== Data records ==
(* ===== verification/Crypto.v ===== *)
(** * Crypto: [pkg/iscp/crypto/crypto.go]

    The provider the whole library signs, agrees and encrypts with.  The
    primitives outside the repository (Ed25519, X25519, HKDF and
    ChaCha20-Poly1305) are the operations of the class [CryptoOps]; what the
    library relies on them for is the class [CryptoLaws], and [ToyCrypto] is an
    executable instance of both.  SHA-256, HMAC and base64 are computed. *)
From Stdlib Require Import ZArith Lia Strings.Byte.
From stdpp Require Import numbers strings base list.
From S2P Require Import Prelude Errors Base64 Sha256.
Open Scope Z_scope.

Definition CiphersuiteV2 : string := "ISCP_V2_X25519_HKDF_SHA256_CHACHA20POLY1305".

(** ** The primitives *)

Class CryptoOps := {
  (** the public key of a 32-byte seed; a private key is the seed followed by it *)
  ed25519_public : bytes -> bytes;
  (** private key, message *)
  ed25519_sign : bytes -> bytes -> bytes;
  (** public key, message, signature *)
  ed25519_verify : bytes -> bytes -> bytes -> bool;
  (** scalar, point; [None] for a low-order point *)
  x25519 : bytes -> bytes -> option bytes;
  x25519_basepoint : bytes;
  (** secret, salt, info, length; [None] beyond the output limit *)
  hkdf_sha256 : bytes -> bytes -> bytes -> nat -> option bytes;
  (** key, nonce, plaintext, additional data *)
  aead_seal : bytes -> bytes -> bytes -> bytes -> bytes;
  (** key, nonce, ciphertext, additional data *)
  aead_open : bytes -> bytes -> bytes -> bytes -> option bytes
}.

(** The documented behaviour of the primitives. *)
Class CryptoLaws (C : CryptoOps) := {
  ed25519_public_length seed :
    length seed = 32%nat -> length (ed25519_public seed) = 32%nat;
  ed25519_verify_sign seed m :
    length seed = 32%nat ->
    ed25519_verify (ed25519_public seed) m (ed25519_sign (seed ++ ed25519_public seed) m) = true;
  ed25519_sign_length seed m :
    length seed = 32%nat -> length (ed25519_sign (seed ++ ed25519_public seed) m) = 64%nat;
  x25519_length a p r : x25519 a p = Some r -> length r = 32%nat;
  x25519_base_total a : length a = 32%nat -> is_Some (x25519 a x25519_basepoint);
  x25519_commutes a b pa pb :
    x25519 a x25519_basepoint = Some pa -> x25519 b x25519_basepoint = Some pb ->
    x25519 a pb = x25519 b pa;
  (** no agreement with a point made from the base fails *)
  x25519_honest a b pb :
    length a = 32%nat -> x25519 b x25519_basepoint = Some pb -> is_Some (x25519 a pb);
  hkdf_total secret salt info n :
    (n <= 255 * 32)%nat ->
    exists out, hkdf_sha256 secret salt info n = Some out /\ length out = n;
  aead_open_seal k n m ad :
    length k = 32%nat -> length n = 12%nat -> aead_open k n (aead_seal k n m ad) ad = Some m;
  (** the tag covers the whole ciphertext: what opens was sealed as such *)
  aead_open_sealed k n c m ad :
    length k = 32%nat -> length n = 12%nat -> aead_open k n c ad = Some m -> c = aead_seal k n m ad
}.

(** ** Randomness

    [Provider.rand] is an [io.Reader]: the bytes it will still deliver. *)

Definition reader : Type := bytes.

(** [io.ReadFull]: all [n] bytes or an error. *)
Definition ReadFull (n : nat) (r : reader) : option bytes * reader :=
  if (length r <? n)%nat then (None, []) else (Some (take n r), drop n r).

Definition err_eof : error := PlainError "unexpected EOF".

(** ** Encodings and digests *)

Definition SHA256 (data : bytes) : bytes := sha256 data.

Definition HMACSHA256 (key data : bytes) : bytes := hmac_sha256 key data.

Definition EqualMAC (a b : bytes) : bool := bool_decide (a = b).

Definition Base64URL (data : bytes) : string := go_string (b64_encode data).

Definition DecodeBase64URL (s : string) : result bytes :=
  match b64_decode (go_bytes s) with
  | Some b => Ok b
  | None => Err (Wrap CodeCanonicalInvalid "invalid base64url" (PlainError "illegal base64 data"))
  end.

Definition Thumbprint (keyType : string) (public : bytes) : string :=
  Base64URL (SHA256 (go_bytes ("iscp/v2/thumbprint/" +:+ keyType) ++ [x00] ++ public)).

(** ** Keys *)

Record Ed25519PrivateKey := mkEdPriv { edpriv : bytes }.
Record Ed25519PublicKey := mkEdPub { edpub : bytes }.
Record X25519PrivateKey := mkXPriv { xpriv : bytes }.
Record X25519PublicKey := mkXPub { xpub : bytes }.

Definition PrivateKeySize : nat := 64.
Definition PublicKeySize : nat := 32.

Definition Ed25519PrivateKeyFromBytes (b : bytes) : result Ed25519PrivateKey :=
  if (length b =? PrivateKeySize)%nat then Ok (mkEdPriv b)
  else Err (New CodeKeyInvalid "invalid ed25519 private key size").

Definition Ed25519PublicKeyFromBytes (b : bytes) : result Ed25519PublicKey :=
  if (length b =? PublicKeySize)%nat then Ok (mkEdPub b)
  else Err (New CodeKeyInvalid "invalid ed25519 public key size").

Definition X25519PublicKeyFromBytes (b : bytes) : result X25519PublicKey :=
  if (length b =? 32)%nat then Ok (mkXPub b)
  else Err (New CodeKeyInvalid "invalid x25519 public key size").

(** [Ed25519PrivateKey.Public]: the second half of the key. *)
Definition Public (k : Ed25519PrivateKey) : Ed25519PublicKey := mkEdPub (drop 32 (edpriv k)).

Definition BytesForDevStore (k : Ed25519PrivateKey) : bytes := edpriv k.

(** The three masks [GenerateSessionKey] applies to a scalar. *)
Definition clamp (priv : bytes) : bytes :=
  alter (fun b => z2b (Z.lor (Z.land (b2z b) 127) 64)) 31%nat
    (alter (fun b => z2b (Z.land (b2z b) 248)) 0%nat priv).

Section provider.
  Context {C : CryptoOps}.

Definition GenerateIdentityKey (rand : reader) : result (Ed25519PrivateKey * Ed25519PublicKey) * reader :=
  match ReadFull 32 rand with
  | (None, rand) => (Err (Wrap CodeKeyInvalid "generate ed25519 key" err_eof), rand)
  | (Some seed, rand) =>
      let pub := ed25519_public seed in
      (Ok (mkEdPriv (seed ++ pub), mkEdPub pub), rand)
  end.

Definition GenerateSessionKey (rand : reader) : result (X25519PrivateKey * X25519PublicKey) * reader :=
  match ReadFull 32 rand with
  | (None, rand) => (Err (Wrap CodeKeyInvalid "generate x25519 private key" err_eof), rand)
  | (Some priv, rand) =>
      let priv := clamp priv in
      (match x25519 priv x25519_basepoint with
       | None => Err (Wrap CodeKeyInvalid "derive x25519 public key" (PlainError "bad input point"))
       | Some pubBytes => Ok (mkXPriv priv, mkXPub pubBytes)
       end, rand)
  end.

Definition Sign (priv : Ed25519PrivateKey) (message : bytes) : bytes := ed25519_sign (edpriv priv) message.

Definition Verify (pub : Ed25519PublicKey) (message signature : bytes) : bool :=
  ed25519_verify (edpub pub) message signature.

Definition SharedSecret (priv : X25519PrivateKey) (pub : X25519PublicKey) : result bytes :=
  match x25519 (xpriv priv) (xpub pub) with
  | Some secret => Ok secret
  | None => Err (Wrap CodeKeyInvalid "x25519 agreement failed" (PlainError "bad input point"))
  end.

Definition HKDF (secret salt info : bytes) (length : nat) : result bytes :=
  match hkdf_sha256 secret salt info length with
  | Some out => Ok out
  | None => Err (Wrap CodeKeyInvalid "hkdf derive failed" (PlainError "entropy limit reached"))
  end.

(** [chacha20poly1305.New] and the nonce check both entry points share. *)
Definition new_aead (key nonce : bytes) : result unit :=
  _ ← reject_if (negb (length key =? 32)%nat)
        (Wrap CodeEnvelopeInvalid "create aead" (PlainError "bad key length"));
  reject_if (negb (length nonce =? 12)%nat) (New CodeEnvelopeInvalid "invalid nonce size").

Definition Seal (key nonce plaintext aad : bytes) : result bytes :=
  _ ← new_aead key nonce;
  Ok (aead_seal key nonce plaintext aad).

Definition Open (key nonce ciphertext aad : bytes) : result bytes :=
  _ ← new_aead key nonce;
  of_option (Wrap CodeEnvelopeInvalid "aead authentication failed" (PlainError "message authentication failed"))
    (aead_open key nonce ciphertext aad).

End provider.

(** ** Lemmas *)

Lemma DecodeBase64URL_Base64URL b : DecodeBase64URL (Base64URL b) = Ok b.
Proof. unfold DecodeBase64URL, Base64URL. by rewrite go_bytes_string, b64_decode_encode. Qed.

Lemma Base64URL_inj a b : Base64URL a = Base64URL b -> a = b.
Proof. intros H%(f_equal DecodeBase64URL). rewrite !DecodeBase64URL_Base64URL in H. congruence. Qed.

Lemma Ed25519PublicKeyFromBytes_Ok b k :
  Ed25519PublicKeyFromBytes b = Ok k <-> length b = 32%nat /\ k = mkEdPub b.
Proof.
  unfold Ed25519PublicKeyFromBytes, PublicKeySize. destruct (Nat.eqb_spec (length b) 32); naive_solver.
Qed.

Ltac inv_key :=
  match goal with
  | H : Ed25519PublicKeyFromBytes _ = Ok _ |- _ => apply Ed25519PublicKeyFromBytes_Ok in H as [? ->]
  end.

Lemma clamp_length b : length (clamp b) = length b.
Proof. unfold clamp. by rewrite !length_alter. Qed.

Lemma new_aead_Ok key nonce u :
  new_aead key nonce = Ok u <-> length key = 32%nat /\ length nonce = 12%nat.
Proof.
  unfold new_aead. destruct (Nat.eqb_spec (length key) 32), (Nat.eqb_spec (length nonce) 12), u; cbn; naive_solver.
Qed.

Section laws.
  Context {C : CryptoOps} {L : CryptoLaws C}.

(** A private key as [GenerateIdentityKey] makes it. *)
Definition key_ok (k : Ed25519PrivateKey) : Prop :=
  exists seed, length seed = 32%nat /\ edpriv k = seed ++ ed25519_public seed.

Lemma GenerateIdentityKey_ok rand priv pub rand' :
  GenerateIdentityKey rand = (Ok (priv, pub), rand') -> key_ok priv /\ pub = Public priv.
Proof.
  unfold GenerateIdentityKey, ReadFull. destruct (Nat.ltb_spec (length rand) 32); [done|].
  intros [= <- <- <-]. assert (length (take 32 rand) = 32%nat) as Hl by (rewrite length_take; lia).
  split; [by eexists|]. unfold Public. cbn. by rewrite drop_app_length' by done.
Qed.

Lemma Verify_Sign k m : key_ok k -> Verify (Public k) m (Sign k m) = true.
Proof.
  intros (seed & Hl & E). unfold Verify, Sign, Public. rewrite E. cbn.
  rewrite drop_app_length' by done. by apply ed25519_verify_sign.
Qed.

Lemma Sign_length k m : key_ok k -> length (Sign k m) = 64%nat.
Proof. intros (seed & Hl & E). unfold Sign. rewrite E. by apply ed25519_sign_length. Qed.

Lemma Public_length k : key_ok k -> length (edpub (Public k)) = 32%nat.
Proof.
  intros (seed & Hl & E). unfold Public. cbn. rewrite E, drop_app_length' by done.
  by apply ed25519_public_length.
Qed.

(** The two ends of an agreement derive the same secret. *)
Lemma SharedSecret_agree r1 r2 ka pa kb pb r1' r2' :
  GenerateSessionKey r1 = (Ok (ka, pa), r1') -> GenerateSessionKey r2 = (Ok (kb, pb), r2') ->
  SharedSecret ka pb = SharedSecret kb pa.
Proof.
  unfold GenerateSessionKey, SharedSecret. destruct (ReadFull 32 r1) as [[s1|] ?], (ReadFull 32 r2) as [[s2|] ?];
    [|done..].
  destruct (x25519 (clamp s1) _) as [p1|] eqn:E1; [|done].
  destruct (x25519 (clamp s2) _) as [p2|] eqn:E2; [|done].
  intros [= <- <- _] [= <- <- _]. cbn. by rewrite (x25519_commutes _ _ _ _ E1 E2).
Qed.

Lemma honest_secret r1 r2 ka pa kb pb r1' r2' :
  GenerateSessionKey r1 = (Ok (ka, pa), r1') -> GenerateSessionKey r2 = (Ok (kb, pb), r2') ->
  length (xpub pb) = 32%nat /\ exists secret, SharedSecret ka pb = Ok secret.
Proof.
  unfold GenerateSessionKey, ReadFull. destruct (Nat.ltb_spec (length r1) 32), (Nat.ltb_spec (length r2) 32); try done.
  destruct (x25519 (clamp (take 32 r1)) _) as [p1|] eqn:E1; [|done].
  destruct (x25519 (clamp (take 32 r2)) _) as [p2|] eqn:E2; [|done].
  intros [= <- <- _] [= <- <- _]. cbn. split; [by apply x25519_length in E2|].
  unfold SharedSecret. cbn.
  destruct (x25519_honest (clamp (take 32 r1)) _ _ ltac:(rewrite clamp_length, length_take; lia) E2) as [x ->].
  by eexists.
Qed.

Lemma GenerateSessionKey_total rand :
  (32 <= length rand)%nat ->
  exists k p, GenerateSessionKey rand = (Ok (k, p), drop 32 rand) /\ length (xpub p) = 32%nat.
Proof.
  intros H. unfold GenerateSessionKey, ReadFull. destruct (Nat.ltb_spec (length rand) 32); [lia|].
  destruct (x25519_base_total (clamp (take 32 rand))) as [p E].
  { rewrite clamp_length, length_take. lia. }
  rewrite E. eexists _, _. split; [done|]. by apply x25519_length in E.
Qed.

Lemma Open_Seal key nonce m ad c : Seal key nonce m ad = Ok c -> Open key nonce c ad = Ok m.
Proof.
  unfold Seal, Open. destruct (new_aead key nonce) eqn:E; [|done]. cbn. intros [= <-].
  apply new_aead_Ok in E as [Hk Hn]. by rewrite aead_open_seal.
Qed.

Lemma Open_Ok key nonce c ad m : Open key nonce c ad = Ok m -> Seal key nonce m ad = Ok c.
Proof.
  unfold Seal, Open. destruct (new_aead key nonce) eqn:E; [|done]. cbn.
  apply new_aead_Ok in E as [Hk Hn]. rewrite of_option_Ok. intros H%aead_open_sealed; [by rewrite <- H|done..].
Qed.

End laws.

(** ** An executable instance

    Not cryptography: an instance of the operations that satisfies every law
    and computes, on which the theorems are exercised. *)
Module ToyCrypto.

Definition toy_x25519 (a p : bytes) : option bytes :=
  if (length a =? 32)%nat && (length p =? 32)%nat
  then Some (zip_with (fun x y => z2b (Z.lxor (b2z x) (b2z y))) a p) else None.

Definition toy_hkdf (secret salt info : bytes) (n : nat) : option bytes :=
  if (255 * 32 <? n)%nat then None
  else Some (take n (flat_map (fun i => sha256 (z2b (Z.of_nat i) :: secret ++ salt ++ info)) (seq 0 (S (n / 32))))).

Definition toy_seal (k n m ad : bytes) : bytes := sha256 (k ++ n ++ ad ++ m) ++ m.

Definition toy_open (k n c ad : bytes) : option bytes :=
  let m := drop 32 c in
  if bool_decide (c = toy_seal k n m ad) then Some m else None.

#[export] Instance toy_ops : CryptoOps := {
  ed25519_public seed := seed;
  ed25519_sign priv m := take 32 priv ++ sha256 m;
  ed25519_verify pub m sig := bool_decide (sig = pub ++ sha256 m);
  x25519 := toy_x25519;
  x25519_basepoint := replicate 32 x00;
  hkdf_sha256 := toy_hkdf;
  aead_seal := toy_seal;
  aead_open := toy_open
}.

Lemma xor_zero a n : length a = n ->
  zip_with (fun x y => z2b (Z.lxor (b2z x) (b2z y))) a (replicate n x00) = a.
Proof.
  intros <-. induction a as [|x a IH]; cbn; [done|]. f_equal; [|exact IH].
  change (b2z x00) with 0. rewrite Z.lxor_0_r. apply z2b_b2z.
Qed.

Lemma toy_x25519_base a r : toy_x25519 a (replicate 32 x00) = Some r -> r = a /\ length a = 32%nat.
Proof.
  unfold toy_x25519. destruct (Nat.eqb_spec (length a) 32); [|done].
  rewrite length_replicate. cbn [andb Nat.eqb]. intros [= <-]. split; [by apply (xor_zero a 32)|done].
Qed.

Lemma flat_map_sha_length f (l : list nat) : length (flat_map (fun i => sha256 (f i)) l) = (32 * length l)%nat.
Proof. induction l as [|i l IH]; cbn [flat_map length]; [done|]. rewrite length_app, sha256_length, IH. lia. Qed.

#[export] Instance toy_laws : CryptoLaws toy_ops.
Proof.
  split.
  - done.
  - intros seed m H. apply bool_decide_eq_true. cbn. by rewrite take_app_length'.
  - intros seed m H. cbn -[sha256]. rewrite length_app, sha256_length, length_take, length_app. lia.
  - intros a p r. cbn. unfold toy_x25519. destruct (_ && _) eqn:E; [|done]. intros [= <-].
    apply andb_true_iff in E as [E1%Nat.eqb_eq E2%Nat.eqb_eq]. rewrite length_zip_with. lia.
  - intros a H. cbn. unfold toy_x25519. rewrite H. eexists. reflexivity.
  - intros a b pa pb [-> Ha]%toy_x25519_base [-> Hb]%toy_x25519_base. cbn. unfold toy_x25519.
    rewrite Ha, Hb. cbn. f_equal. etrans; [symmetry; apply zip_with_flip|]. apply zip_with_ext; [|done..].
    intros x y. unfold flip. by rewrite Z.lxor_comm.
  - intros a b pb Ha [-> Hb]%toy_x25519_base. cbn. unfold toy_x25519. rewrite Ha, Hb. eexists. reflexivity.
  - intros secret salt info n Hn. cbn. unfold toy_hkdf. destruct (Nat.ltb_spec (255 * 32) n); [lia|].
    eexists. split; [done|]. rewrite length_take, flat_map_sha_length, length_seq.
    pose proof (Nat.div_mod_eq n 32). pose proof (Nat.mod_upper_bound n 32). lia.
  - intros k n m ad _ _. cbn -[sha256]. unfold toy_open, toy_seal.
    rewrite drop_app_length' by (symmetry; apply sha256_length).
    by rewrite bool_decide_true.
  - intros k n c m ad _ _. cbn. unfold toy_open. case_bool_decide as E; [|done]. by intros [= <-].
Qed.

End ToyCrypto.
...
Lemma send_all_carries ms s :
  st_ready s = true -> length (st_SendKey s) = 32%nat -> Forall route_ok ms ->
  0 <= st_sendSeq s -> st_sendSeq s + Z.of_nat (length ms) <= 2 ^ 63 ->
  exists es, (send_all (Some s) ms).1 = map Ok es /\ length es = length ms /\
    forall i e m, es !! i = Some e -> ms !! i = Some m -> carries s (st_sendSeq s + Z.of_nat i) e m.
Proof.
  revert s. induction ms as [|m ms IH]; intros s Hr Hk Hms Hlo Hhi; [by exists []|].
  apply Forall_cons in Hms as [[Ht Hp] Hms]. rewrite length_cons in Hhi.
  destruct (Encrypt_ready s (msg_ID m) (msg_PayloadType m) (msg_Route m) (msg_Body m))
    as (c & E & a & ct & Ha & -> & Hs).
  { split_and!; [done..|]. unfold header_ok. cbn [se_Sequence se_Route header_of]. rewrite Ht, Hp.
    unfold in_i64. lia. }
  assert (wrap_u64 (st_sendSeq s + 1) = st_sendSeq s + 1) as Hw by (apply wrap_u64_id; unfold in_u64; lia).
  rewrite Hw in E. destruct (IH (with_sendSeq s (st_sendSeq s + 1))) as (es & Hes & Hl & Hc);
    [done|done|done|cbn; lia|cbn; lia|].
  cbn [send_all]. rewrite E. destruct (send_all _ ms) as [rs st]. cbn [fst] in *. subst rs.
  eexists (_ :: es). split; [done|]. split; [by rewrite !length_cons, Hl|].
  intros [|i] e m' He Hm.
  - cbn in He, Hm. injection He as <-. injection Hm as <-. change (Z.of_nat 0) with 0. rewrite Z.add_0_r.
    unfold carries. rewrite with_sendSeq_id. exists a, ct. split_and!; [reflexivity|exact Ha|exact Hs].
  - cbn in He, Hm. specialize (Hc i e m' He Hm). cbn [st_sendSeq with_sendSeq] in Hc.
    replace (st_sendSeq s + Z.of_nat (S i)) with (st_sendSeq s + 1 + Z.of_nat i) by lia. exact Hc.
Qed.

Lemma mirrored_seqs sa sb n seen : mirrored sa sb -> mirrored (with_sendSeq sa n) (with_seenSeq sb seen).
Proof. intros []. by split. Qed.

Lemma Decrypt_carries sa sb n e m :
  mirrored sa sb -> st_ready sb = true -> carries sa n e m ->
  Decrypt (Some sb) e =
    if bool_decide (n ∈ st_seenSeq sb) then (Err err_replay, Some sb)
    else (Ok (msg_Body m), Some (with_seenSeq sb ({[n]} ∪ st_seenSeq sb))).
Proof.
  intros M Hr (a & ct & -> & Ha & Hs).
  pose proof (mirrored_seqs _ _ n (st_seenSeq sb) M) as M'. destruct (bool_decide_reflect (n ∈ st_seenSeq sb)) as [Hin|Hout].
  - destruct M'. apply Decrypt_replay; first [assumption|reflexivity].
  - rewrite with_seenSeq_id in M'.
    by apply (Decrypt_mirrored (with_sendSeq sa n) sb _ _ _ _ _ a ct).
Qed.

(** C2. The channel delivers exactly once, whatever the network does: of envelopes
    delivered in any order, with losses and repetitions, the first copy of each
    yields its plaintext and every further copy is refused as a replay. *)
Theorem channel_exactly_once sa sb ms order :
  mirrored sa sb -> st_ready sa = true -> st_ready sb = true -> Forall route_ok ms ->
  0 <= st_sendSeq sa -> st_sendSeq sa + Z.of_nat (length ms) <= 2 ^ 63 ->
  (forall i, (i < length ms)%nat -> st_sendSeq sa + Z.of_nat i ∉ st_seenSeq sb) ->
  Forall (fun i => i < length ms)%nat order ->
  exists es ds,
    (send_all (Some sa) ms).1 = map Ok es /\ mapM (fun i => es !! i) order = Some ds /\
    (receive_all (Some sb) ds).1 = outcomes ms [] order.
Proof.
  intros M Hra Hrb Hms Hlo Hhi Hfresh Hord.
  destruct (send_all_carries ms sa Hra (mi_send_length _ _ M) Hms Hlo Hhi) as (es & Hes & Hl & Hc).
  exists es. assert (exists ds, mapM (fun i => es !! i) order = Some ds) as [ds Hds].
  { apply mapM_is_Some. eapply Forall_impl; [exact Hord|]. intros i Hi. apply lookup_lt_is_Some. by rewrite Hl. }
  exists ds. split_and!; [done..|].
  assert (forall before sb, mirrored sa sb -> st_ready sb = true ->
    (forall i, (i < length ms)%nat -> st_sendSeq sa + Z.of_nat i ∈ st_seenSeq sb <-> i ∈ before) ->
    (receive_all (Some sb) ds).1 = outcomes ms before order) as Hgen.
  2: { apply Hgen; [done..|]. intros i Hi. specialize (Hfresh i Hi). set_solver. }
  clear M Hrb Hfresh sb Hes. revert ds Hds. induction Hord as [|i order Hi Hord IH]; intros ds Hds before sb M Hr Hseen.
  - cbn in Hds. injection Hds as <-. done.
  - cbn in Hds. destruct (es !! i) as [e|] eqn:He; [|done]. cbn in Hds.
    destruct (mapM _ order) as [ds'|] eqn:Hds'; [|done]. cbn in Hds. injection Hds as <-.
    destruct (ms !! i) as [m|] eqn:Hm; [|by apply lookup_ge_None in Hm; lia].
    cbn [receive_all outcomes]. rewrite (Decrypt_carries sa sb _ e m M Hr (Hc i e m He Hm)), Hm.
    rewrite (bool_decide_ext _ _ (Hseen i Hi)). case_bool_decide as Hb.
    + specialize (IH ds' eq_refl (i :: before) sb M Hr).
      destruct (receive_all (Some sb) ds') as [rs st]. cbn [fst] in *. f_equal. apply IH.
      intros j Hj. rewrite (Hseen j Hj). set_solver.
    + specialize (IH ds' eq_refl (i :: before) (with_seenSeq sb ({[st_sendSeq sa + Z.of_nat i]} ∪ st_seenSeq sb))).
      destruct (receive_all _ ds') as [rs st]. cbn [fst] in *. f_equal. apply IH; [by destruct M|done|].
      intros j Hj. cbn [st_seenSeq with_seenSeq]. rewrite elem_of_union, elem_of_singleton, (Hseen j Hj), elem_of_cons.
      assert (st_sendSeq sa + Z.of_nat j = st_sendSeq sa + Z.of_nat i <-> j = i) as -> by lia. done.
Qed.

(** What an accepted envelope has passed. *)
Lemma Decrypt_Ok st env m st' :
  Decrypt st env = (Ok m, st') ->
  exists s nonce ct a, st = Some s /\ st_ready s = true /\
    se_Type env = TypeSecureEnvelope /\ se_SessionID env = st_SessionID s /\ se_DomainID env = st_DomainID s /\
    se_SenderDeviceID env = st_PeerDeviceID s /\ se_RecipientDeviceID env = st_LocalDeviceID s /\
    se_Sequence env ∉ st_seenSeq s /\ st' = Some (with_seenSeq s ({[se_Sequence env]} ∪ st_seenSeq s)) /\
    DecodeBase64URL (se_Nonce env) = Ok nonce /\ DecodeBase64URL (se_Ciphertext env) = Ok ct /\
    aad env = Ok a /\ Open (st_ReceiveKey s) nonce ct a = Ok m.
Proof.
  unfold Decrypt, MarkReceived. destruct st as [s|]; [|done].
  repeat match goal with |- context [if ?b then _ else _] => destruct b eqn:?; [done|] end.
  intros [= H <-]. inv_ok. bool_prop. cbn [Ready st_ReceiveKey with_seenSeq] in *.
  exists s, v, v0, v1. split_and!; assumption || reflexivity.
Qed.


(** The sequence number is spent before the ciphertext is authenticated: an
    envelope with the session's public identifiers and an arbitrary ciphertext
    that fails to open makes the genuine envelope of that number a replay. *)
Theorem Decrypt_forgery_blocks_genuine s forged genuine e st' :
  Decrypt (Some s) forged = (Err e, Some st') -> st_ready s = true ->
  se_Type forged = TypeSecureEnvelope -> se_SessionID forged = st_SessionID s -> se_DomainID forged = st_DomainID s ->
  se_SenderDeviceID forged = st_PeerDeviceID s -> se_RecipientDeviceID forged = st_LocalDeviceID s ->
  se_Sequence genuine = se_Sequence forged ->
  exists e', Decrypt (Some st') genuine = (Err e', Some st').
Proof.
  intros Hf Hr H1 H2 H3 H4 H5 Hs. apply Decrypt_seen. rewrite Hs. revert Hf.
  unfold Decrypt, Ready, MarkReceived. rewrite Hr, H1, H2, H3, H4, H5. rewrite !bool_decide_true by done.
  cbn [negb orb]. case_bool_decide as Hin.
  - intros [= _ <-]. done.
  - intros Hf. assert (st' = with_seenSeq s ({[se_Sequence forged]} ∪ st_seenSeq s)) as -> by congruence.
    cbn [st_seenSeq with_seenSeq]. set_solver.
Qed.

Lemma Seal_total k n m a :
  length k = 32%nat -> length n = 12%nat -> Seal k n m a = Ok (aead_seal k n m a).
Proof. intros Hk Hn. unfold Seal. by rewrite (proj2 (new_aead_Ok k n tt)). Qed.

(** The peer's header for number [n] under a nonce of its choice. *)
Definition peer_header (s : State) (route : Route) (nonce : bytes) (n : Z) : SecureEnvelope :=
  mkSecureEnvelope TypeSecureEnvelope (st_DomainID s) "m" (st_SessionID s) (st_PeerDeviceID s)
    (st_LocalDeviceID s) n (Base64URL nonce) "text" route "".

== Goal of the exercise ==
Of all the entries above, output exactly the lines between the one holding "if (length r" and the one holding "if (length b =? PrivateKeySize)%nat", inclusive.

== Solution to this problem ==
  if (length r <? n)%nat then (None, []) else (Some (take n r), drop n r).

Definition err_eof : error := PlainError "unexpected EOF".

(** ** Encodings and digests *)

Definition SHA256 (data : bytes) : bytes := sha256 data.

Definition HMACSHA256 (key data : bytes) : bytes := hmac_sha256 key data.

Definition EqualMAC (a b : bytes) : bool := bool_decide (a = b).

Definition Base64URL (data : bytes) : string := go_string (b64_encode data).

Definition DecodeBase64URL (s : string) : result bytes :=
  match b64_decode (go_bytes s) with
  | Some b => Ok b
  | None => Err (Wrap CodeCanonicalInvalid "invalid base64url" (PlainError "illegal base64 data"))
  end.

Definition Thumbprint (keyType : string) (public : bytes) : string :=
  Base64URL (SHA256 (go_bytes ("iscp/v2/thumbprint/" +:+ keyType) ++ [x00] ++ public)).

(** ** Keys *)

Record Ed25519PrivateKey := mkEdPriv { edpriv : bytes }.
Record Ed25519PublicKey := mkEdPub { edpub : bytes }.
Record X25519PrivateKey := mkXPriv { xpriv : bytes }.
Record X25519PublicKey := mkXPub { xpub : bytes }.

Definition PrivateKeySize : nat := 64.
Definition PublicKeySize : nat := 32.

Definition Ed25519PrivateKeyFromBytes (b : bytes) : result Ed25519PrivateKey :=
  if (length b =? PrivateKeySize)%nat then Ok (mkEdPriv b)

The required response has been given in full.